=== EXCERPTED RECORDS ===
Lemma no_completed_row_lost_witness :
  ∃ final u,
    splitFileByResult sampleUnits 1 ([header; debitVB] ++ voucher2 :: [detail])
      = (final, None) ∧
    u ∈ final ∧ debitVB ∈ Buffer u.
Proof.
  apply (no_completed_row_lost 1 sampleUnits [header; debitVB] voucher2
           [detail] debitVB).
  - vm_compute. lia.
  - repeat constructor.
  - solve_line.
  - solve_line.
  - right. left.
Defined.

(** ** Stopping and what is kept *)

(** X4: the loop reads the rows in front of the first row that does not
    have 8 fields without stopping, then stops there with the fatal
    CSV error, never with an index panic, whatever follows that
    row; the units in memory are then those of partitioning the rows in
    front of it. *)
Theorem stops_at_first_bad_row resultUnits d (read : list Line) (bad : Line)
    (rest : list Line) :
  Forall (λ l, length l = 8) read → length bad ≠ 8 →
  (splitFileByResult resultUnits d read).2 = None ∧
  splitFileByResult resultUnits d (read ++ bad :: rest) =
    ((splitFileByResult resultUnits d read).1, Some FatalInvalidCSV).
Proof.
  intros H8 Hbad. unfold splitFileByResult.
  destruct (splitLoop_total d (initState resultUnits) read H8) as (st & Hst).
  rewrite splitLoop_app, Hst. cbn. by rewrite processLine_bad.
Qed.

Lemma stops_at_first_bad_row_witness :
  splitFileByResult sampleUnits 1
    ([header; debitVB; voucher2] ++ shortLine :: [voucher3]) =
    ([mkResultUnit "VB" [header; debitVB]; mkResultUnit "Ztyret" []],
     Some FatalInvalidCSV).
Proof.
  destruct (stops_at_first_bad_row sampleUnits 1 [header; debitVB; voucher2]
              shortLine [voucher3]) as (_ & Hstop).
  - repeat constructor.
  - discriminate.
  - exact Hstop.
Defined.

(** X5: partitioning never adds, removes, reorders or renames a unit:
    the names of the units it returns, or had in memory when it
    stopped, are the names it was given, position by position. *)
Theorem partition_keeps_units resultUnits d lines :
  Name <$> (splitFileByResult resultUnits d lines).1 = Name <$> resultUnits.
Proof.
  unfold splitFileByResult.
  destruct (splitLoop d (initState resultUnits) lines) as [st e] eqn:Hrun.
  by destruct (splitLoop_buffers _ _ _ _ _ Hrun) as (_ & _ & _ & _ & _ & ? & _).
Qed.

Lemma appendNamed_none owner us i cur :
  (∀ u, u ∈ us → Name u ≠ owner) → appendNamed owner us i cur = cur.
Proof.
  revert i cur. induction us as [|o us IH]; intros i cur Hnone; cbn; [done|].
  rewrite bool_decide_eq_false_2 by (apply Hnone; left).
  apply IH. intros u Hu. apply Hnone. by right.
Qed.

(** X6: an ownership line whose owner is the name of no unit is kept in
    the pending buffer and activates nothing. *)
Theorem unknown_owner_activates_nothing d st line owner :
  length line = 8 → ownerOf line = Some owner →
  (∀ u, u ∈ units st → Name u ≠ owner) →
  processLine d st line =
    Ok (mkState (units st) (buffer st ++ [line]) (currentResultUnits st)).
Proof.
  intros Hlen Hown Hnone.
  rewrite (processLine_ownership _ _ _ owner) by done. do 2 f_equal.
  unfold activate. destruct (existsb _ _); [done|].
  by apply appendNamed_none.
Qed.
===
> [WORK INSTRUCTIONS] For each line in the material above that contains the string "partitioning", make a copy.

> [RESPONSE AREA]
    row; the units in memory are then those of partitioning the rows in
(** X5: partitioning never adds, removes, reorders or renames a unit:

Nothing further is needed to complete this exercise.